(Stored items)
(** The command on its channel. *)
Definition run_command (channel : nat) (command : str) (stdin : option (list Z)) : exec (option Z) :=
  ((if c_agent_forwarding config then
      in_time "SSH agent-forward request timed out" (x (XAgentForward channel (c_channel_request_timeout config)))
    else p_ret tt) ;;
   in_time "SSH exec request timed out" (x (XExec channel command (c_channel_request_timeout config))) ;;
   match stdin with
   | Some stdin => awaited (x (XData channel stdin)) ;; awaited (x (XEof channel))
   | None => p_ret tt
   end ;;
   status ⇐ pump fuel channel None;
   awaited (x (XFlush Out)) ;;
   awaited (x (XFlush ErrOut)) ;;
   p_ret status)%prog.

Definition exec_stream_raw_inner (command : str) (stdin : option (list Z)) : exec (option Z) :=
  (channel ⇐ in_time "SSH exec session channel-open timed out" (x (XOpenSession (c_channel_open_timeout config)));
   with_channel channel (run_command channel command stdin))%prog.

Definition exec_stream_raw (command : str) : exec (option Z) := exec_stream_raw_inner command None.

(** *** The platform of the server *)
Definition PROBE_UNAME : str := lit "uname -s".
Definition PROBE_VER : str := lit "ver".
Definition PROBE_POWERSHELL : str :=
  lit "powershell -NoProfile -Command " ++ [dquote] ++ lit "Write-Output $env:OS" ++ [dquote].

Definition probe (command : str) : exec (option (option Z * str)) :=
  (r ⇐ buffered (exec_stream_raw command) [] [];
   p_ret (match r.1 with
          | Ok status => Some (status, to_lowercase (to_string_lossy r.2.1))
          | Err _ => None
          end))%prog.

Definition windows_like (text : str) : bool :=
  contains text (lit "windows") || contains text (lit "msys") || contains text (lit "mingw") || contains text (lit "cygwin").

Definition detect_remote_platform : exec RemotePlatform :=
  (uname ⇐ probe PROBE_UNAME;
   let after_uname :=
     ver ⇐ probe PROBE_VER;
     let after_ver :=
       powershell ⇐ probe PROBE_POWERSHELL;
       match powershell with
       | Some (status, text) =>
           if bool_decide (status = Some 0) && contains text (lit "windows_nt") then p_ret Windows else p_ret Unix
       | None => p_ret Unix
       end in
     match ver with
     | Some (status, text) =>
         if bool_decide (status = Some 0) || contains text (lit "windows") then p_ret Windows else after_ver
     | None => after_ver
     end in
   match uname with
   | Some (status, text) =>
       if windows_like text then p_ret Windows
       else if bool_decide (status = Some 0) then p_ret Unix
       else after_uname
   | None => after_uname
   end)%prog.

(** [get_or_init]; no two callers run the probes at once. *)
Definition remote_platform : exec RemotePlatform :=
  (manual ⇐ x (XCellGet PlatformManual);
   match manual with
   | Some platform => p_ret platform
   | None =>
       detected ⇐ x (XCellGet PlatformDetected);
       match detected with
       | Some platform => p_ret platform
       | None =>
           platform ⇐ detect_remote_platform;
           x (XCellSet PlatformDetected platform) ;;
           p_ret platform
       end
   end)%prog.

Definition PWSH_PROBE_MARKER : str := lit "KADUOX_PWSH_OK".
Definition PWSH_PROBE : str := lit "cmd /c where pwsh >nul 2>&1 && echo KADUOX_PWSH_OK".
(** ** Theorems *)

(** C27: the channels that a server opens are bounded, answered once, and routed only where a
    registration says, in every interleaving of registrations, channels, local connections and ends
    of streams: the free slots and the spawned tasks are 128 together; no channel is answered twice,
    and one that is not answered yet is waiting for its local side; a channel is connected only to
    the target registered for exactly its address and port or, when there is none, for a wildcard
    address with its port, and is prohibited at once when there is neither, as after its route was
    removed. *)
Theorem server_channels_bounded ls agent s :
  forward_run ls (with_agent_forwarding agent) = Some s →
  (hs_slots s + size (hs_tasks s) = MAX_SERVER_INITIATED_FORWARD_CHANNELS)%nat ∧
  NoDup (replied s) ∧
  (∀ channel, (channel < hs_next s)%nat → channel ∈ replied s ↔ ¬ waiting s channel) ∧
  ∀ order address port, order ≡ₚ map_to_list (hs_routes s) →
    ((∀ target, ¬ routed (hs_routes s) address port target) →
       server_channel_open_forwarded_tcpip order address port s = reply_now Prohibited s) ∧
    (∀ target, hs_tasks (server_channel_open_forwarded_tcpip order address port s) !! hs_next s = Some (ConnectingTo target) →
       routed (hs_routes s) address port target).
Proof.
  intros Hrun. assert (handler_ok s) as Hok by (eapply forward_run_ok; [apply handler_new_ok|done]).
  split_and!; [apply Hok..| |].
  - intros channel Hlt. split; [intros Hin Hw; by apply (ho_waiting s Hok channel)|]. intros Hw.
    by destruct (ho_answered s Hok channel Hlt).
  - intros order address port Horder. unfold server_channel_open_forwarded_tcpip.
    destruct (remote_forward order (hs_routes s) address port) as [t|] eqn:Hr.
    + apply remote_forward_some in Hr; [|done]. split; [by intros Hno; destruct (Hno t)|]. intros target.
      unfold spawn_with_slot. destruct (next_fresh s Hok) as [Hnone _]. destruct (hs_slots s); cbn; [by rewrite Hnone|].
      rewrite lookup_insert_eq. by intros [= <-].
    + split; [done|]. intros target. cbn. destruct (next_fresh s Hok) as [Hnone _]. by rewrite Hnone.
Qed.

Definition demo_routes : list forward_label :=
  [RegisterRoute (lit "*") 2200 (mk_forward_target (lit "db") 5432); OpenForwarded [(lit "*", 2200, mk_forward_target (lit "db") 5432)] (lit "192.0.2.1") 2200;
   OpenAgent true; LocalConnected 0 true; UnregisterRoute (lit "*") 2200; OpenForwarded [] (lit "192.0.2.1") 2200; StreamEnded 0].
Definition after_demo : HandlerState := default (with_agent_forwarding false) (forward_run demo_routes (with_agent_forwarding false)).

Lemma server_channels_bounded_witness :
  hs_replies after_demo = [(1%nat, Prohibited); (0%nat, Accepted); (2%nat, Prohibited)] ∧
  (hs_slots after_demo + size (hs_tasks after_demo) = 128)%nat.
Proof. split; [vm_compute; reflexivity|]. apply (server_channels_bounded demo_routes false after_demo). vm_compute. reflexivity. Defined.

(** With both wildcards registered for one port, the iteration order of the hash map
    decides where a channel goes. *)
Lemma two_wildcards_depend_on_order :
  let a := mk_forward_target (lit "a") 1 in let b := mk_forward_target (lit "b") 2 in
  let routes : Routes := <[([], 80) := a]> (<[(lit "*", 80) := b]> ∅) in
  remote_forward [([], 80, a); (lit "*", 80, b)] routes (lit "h") 80 = Some a ∧
  remote_forward [(lit "*", 80, b); ([], 80, a)] routes (lit "h") 80 = Some b.
Proof. split; vm_compute; reflexivity. Qed.

(** A listener keeps accepting until it is closed or has failed ten times in a row, a success
    resetting the count; and at every moment the free slots and the connections being served are 256
    together, so that no more are ever served at once, closed listeners' connections included. *)
Theorem listener_survives es :
  (ln_running (listener_run es) = false ↔ ListenerClosed ∈ es ∨ ten_failures es) ∧
  (ln_slots (listener_run es) + ln_active (listener_run es) = MAX_ACTIVE_FORWARD_CONNECTIONS)%nat.
Proof.
  destruct (listener_run_ok es) as [Hs Hr Hst]. split; [|done]. split; [done|]. intros Hend.
  destruct (ln_running (listener_run es)); [|done]. destruct (Hr eq_refl) as (Hc & Ht & _). by destruct Hend.
Qed.

(** *** Registrations *)

(** The routes, and the cancellations asked for. *)
Record RouteWatch := mk_route_watch { rw_routes : Routes; rw_granted : list (str * Z); rw_cancelled : list (str * Z) }.

Definition route_allowed (spec : option RemoteForward) (q : route_request) (g : RouteWatch) : Prop :=
  match q with
  | RtRequest address port => ∃ s, spec = Some s ∧ address = rw_bind_address s ∧ port = rw_bind_port s
  | RtInsert address port target =>
      ∃ s, spec = Some s ∧ target = rw_target s ∧ address = rw_bind_address s ∧ (address, port) ∈ rw_granted g ∧ is_u16 port
  | RtCancel address port => rw_routes g !! (address, port) = None
  | _ => True
  end.
(** What the server grants: the port asked for, or the one it allocates for 0. *)
Definition route_step (q : route_request) : route_answer q → RouteWatch → RouteWatch → Prop :=
  match q with
  | RtRequest address port => λ r g g',
      match r with
      | Some (Ok allocated) => 0 ≤ allocated ∧
          g' = mk_route_watch (rw_routes g) ((address, if port =? 0 then allocated else port) :: rw_granted g) (rw_cancelled g)
      | _ => g' = g
      end
  | RtInsert address port target => λ _ g g',
      g' = mk_route_watch (register_route address port target (rw_routes g)) (rw_granted g) (rw_cancelled g)
  | RtRemove address port => λ _ g g',
      g' = mk_route_watch (unregister_route address port (rw_routes g)) (rw_granted g) (rw_cancelled g)
  | RtCancel address port => λ _ g g', g' = mk_route_watch (rw_routes g) (rw_granted g) (rw_cancelled g ++ [(address, port)])
  | RtRuntime => λ _ g g', g' = g
  end.
Definition route_monitor (spec : option RemoteForward) : monitor route_interface RouteWatch :=
  Monitor (E := route_interface) (route_allowed spec) route_step.

(** A remote forward is routed only after the server granted it, for the address and the port it
    granted, a port of 16 bits, and a failed registration leaves the routes as they were; closing its
    handle, or dropping it where a runtime can do the work, removes the route before the one
    cancellation is asked for, however that ends, so that a late channel finds no route; a handle
    that was closed does nothing when it is dropped. *)
Theorem remote_forward_handle_sound spec h g :
  is_u16 (rw_bind_port spec) →
  wp (route_monitor (Some spec)) (start_remote_forward_managed spec)
    (λ r g', match r with
             | Ok h => fh_active h = true ∧ fh_bind_address h = rw_bind_address spec ∧
                 (rw_bind_port spec ≠ 0 → fh_bind_port h = rw_bind_port spec) ∧
                 rw_routes g' = <[(fh_bind_address h, fh_bind_port h) := rw_target spec]> (rw_routes g)
             | Err _ => rw_routes g' = rw_routes g
             end) g ∧
  (let key := (fh_bind_address h, fh_bind_port h) in
   let cancelled g' := rw_routes g' = delete key (rw_routes g) ∧ rw_cancelled g' = rw_cancelled g ++ [key] in
   wp (route_monitor None) (close_handle h) (λ _ g', cancelled g') g ∧
   wp (route_monitor None) (drop_handle h) (λ r g', r = Ok tt ∧ (g' = g ∨ fh_active h = true ∧ cancelled g')) g ∧
   (fh_active h = false → wp (route_monitor None) (drop_handle h) (λ _ g', g' = g) g)).
Proof.
  intros Hport. split.
  - cbn -[try_from]. split; [by exists spec|]. intros [[allocated|e]|] g1; cbn -[try_from]; [|by intros ->..].
    intros [Hge ->]. destruct (rw_bind_port spec =? 0) eqn:H0; to_prop.
    + unfold try_from, with_context. destruct (allocated <=? u16_max) eqn:Hmax; cbn; [|done]. to_prop.
      split; [exists spec; split_and!; first [done|apply list_elem_of_here|apply Hport|lia]|]. intros [] g2 ->. cbn. split_and!; try done.
    + cbn. split; [exists spec; split_and!; first [done|apply list_elem_of_here|apply Hport|lia]|]. intros [] g2 ->. cbn. by split_and!.
  - assert (∀ h, rw_routes (mk_route_watch (unregister_route (fh_bind_address h) (fh_bind_port h) (rw_routes g)) (rw_granted g) (rw_cancelled g))
      !! (fh_bind_address h, fh_bind_port h) = None) as Hgone by (intros h'; apply lookup_delete_eq).
    split_and!.
    + cbn. split; [done|]. intros [] g1 ->. split; [apply (Hgone h)|]. intros [[[]|e]|] g2 ->; by cbn.
    + unfold drop_handle. destruct (fh_active h); cbn; [|by split; [|left]]. split; [done|]. intros [] g1 ->; cbn; [|by split; [|left]].
      split; [done|]. intros [] g1 ->. split; [apply (Hgone h)|]. intros [[[]|e]|] g2 ->; cbn; (split; [done|]); by right.
    + unfold drop_handle. by intros ->.
Qed.

Lemma remote_forward_handle_sound_witness :
  wp (route_monitor (Some (mk_remote_forward (lit "*") 0 (mk_forward_target (lit "db") 5432))))
    (start_remote_forward_managed (mk_remote_forward (lit "*") 0 (mk_forward_target (lit "db") 5432)))
    (λ r g', match r with
             | Ok h => fh_active h = true ∧ fh_bind_address h = lit "*" ∧ (0 ≠ 0 → fh_bind_port h = 0) ∧
                 rw_routes g' = <[(fh_bind_address h, fh_bind_port h) := mk_forward_target (lit "db") 5432]> ∅
             | Err _ => rw_routes g' = ∅
             end) (mk_route_watch ∅ [] []).
Proof.
  apply (remote_forward_handle_sound (mk_remote_forward (lit "*") 0 (mk_forward_target (lit "db") 5432)) (mk_forward_handle [] 0 false)
    (mk_route_watch ∅ [] [])).
  split; vm_compute; congruence.
Defined.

(Assignment)
Give the number of lines in the entries that hold the word "RemotePlatform", and nothing else.

(Written solution)
2